(Extracted records)

☆ ☆ ☆ ☆ ☆

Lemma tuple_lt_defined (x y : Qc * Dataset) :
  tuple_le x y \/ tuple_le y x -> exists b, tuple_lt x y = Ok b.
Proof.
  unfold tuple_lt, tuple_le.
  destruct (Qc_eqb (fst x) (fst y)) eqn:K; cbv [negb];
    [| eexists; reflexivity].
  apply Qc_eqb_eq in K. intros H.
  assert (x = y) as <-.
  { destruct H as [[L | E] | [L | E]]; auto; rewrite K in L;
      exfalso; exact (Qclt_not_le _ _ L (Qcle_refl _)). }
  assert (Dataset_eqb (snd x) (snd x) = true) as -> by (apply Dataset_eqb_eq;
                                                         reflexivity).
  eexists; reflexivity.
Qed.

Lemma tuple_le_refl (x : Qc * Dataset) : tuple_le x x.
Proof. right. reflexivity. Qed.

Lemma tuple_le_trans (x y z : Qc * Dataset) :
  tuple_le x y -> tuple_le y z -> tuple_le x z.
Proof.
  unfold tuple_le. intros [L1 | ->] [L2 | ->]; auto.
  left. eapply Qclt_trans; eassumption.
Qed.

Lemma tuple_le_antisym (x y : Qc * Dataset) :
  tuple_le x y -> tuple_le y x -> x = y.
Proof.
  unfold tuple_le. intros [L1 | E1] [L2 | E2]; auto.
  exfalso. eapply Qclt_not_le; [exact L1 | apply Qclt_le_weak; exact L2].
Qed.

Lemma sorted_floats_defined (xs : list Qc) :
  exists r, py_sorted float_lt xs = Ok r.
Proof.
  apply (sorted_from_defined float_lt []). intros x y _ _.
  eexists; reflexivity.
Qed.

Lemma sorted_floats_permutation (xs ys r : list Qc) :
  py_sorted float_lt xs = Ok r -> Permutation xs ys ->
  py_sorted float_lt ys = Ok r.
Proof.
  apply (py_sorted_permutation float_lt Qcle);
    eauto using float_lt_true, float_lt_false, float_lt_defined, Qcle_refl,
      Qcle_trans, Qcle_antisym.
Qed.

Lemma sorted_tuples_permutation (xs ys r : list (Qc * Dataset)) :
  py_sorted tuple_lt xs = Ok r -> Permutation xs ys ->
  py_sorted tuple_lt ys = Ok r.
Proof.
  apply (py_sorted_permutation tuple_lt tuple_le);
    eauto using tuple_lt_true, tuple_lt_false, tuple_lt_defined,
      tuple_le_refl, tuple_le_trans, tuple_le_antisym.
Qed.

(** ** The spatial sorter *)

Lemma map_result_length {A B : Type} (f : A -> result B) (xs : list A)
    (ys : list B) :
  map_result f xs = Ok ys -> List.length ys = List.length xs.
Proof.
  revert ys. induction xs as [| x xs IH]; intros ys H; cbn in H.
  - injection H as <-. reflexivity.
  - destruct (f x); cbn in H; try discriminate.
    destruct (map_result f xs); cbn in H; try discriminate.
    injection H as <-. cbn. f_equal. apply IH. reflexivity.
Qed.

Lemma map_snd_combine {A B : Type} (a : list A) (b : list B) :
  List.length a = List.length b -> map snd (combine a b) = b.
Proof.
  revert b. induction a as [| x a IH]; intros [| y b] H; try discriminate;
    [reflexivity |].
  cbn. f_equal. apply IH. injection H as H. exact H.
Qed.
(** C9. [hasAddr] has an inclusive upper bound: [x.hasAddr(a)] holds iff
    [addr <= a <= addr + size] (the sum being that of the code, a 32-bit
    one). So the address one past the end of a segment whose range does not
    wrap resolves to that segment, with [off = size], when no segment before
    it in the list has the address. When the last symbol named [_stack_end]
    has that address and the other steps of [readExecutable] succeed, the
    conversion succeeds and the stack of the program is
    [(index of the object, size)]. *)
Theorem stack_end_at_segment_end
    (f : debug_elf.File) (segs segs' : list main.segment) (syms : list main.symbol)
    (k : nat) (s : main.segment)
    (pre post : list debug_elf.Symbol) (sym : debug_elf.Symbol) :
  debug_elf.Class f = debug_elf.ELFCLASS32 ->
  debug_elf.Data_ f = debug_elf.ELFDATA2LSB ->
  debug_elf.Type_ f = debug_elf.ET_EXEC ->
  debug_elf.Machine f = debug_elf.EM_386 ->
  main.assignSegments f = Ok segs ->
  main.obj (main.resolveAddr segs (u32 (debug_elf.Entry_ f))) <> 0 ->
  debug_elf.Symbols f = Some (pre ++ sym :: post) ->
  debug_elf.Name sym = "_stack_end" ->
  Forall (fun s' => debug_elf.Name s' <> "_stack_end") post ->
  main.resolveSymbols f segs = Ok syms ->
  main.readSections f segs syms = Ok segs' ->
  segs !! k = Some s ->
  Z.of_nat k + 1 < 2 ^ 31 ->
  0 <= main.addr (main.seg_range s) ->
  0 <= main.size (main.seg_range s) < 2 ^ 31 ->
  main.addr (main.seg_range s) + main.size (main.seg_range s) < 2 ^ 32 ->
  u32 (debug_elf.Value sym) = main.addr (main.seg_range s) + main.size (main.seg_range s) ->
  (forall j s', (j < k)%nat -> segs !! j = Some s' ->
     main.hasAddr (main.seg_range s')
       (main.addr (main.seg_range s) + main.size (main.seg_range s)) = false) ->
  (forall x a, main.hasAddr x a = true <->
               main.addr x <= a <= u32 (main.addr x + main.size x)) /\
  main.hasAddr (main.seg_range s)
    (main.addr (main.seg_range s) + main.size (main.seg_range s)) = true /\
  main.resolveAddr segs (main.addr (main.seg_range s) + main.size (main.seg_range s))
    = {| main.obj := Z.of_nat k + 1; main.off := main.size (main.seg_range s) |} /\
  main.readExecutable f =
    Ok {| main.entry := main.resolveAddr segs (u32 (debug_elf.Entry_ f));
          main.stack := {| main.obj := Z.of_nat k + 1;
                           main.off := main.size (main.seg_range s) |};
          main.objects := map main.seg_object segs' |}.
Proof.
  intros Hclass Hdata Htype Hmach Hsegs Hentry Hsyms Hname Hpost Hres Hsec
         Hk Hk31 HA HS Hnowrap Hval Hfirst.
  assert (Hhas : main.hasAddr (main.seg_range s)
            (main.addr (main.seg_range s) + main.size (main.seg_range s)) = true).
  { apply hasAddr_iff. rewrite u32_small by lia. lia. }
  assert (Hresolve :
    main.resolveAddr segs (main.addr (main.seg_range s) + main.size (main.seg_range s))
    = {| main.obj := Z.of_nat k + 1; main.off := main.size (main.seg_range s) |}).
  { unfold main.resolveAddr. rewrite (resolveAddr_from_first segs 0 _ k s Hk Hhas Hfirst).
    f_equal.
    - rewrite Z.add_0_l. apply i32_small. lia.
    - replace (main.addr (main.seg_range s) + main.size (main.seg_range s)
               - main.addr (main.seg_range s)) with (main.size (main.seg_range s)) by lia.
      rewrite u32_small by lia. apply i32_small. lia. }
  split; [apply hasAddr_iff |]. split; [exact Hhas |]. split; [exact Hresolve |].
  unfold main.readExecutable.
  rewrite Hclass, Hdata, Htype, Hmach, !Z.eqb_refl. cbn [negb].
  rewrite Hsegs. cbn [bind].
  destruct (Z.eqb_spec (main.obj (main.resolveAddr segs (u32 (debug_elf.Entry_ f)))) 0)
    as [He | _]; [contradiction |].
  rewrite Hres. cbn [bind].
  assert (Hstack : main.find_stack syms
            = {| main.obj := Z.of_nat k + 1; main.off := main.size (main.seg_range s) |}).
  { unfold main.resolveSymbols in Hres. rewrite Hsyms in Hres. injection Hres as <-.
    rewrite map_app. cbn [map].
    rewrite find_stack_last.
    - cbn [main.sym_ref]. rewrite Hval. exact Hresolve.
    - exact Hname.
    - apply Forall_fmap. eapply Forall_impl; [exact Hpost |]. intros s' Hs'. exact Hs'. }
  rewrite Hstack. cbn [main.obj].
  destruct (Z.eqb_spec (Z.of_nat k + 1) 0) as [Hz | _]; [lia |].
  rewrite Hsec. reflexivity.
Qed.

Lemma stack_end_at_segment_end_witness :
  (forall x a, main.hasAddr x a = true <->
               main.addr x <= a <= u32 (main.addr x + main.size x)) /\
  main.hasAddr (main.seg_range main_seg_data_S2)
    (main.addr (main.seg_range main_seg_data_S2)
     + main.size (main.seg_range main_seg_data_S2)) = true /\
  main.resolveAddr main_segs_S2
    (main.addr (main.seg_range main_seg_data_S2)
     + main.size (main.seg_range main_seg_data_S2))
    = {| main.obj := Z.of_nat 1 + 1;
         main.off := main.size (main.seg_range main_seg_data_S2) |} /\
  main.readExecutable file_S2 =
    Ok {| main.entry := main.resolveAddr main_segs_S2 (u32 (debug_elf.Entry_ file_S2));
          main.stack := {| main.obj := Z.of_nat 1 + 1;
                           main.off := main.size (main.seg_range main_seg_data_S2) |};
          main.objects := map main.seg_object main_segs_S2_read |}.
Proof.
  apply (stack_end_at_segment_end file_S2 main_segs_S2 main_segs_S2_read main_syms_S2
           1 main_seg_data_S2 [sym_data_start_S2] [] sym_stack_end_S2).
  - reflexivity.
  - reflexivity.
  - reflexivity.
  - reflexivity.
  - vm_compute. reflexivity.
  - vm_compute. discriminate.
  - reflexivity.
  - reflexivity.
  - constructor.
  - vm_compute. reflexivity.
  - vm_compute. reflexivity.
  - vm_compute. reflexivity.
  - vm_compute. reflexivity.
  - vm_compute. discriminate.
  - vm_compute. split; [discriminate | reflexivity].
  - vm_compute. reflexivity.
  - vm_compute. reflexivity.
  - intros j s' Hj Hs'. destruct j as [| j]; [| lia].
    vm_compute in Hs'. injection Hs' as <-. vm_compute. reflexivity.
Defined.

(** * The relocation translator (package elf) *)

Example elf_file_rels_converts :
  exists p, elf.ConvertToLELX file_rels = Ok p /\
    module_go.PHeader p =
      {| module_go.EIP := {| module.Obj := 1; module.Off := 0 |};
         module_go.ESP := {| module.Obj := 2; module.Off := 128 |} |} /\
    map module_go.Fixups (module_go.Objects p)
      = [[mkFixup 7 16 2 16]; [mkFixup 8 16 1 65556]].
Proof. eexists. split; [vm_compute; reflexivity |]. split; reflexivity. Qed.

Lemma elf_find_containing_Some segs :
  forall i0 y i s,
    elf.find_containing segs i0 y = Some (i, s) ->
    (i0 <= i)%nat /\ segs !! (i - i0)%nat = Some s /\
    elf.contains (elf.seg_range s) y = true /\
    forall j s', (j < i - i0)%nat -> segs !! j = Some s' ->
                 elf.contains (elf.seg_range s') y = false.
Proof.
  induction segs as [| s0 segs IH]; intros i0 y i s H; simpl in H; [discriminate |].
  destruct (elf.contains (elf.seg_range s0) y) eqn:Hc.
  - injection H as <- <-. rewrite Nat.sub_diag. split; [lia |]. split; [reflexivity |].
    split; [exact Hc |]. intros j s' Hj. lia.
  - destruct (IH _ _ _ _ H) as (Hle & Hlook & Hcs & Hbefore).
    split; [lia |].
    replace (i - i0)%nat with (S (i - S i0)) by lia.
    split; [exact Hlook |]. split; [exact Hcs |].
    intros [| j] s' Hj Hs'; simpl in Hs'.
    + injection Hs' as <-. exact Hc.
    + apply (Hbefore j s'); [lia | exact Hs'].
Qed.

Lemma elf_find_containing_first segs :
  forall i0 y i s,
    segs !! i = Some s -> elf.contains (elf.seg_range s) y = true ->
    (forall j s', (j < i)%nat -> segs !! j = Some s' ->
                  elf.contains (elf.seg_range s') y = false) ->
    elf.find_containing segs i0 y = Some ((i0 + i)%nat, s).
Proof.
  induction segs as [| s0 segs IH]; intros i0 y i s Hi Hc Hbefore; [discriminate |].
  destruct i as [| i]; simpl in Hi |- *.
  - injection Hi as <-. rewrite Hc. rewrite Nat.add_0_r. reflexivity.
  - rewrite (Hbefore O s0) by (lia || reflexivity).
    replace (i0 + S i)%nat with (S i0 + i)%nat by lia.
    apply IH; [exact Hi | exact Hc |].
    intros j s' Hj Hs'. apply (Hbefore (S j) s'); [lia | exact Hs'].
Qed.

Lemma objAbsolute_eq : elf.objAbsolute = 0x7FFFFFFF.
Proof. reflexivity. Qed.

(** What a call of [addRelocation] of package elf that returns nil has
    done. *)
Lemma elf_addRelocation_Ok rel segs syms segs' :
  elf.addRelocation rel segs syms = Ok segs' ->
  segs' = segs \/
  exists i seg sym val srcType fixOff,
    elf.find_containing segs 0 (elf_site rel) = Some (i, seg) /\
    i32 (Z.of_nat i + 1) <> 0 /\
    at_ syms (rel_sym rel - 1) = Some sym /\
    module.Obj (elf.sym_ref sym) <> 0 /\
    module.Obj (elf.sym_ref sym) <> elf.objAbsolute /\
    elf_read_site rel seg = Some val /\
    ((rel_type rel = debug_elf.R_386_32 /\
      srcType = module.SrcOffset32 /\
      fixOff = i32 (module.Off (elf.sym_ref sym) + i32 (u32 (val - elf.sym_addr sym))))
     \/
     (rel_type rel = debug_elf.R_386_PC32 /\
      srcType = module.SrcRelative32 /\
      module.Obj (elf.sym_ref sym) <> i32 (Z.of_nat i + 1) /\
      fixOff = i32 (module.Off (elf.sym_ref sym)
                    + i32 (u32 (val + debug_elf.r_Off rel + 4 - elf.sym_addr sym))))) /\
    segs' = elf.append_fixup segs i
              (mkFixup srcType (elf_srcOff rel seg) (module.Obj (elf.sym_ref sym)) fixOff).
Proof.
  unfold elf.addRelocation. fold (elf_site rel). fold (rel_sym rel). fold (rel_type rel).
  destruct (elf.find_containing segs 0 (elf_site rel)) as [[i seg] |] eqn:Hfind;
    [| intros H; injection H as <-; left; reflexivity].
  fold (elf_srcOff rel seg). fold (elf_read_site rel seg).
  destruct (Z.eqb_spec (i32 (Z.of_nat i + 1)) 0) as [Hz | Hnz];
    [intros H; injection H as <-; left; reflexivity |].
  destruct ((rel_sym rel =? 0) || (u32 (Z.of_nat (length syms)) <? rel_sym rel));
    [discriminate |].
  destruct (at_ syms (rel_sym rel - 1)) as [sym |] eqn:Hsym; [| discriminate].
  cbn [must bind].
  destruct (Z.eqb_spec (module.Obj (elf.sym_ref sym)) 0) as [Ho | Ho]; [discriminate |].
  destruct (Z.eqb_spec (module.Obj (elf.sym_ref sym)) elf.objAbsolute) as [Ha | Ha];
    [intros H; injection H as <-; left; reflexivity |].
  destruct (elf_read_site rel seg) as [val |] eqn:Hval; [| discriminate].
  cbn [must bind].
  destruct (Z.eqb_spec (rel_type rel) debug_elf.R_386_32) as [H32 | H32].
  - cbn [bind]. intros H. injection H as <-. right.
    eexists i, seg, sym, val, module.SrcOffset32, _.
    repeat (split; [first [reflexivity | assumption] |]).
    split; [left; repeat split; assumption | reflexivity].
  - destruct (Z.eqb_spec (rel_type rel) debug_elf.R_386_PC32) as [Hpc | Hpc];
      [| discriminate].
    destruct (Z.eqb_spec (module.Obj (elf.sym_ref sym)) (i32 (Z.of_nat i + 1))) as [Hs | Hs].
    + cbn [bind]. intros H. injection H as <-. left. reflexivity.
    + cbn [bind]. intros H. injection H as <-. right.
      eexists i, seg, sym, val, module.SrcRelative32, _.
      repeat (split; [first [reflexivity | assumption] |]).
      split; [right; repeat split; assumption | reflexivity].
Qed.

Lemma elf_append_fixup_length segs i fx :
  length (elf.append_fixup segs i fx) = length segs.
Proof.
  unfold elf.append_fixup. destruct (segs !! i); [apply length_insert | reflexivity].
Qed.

☆ ☆ ☆ ☆ ☆

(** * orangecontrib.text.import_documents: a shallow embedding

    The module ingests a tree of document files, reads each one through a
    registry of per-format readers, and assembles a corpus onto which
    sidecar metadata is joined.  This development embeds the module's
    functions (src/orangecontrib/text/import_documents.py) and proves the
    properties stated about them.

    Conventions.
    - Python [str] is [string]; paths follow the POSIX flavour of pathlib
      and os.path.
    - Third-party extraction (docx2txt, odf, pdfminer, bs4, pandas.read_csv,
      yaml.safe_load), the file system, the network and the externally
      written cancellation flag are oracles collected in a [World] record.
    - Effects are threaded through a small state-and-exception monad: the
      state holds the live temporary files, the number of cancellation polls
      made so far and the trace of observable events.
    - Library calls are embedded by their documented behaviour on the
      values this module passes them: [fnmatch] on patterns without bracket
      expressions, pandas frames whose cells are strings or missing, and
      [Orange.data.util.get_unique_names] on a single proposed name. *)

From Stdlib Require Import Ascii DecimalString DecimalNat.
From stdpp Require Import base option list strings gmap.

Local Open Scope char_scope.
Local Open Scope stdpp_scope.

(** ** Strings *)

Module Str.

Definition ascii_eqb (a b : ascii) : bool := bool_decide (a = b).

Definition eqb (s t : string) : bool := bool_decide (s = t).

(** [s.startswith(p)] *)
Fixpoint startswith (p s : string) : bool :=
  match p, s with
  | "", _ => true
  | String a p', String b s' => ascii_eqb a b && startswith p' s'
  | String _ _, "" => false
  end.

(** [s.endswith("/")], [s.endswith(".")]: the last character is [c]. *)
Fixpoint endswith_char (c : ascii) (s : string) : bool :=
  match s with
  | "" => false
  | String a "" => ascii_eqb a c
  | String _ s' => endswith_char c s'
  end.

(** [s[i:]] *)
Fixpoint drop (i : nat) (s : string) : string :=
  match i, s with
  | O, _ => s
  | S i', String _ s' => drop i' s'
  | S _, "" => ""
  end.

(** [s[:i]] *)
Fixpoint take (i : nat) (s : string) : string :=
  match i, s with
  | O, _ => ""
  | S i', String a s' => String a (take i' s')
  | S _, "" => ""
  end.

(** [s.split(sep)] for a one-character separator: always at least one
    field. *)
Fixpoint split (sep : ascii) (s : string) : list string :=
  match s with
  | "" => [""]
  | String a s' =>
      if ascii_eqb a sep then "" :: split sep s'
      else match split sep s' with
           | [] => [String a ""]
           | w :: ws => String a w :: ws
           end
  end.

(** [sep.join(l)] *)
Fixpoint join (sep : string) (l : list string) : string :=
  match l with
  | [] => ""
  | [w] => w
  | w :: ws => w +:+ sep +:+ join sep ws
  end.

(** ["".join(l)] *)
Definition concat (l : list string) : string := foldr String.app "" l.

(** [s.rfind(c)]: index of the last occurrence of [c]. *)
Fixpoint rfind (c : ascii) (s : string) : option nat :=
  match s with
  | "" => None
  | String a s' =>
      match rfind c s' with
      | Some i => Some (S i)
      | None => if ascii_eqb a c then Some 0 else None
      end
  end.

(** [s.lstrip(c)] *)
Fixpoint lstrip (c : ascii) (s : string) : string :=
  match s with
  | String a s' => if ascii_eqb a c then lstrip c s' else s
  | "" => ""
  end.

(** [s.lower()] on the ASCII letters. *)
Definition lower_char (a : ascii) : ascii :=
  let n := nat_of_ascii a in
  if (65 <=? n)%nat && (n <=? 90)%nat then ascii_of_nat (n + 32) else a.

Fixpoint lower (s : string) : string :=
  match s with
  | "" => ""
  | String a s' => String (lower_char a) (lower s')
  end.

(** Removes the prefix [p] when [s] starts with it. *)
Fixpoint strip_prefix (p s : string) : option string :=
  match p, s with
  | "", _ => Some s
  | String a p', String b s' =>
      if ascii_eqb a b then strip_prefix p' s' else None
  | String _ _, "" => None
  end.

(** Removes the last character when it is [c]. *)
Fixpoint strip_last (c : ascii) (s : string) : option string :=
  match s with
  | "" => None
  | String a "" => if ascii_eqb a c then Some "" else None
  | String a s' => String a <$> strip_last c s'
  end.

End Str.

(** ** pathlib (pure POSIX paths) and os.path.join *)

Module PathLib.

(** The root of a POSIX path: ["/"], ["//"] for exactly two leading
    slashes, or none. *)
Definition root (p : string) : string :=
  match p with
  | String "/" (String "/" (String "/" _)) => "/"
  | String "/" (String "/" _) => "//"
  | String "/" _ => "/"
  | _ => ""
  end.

☆ ☆ ☆ ☆ ☆

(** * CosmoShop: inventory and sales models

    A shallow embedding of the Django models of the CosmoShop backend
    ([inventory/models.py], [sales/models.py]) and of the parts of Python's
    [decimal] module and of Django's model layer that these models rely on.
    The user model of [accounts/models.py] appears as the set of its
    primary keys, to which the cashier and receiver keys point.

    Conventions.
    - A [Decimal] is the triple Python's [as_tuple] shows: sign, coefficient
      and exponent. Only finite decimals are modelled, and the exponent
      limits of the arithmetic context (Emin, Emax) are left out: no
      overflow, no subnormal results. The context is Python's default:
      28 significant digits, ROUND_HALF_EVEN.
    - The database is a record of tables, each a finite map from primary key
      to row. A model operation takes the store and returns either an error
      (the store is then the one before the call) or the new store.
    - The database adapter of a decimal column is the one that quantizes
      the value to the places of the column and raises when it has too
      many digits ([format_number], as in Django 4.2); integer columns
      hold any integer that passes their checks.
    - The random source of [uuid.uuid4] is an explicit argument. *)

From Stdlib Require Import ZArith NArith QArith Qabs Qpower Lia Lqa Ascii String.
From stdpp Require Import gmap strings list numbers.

☆ ☆ ☆ ☆ ☆

__Exercise brief__:
Copy range, inclusive: the line holding "Lemma tuple_lt_defined (x" to the line holding "assert (Dataset_eqb (snd". Reproduce exactly those lines of the records above and no others.

__Answer to the exercise__:
Lemma tuple_lt_defined (x y : Qc * Dataset) :
  tuple_le x y \/ tuple_le y x -> exists b, tuple_lt x y = Ok b.
Proof.
  unfold tuple_lt, tuple_le.
  destruct (Qc_eqb (fst x) (fst y)) eqn:K; cbv [negb];
    [| eexists; reflexivity].
  apply Qc_eqb_eq in K. intros H.
  assert (x = y) as <-.
  { destruct H as [[L | E] | [L | E]]; auto; rewrite K in L;
      exfalso; exact (Qclt_not_le _ _ L (Qcle_refl _)). }
  assert (Dataset_eqb (snd x) (snd x) = true) as -> by (apply Dataset_eqb_eq;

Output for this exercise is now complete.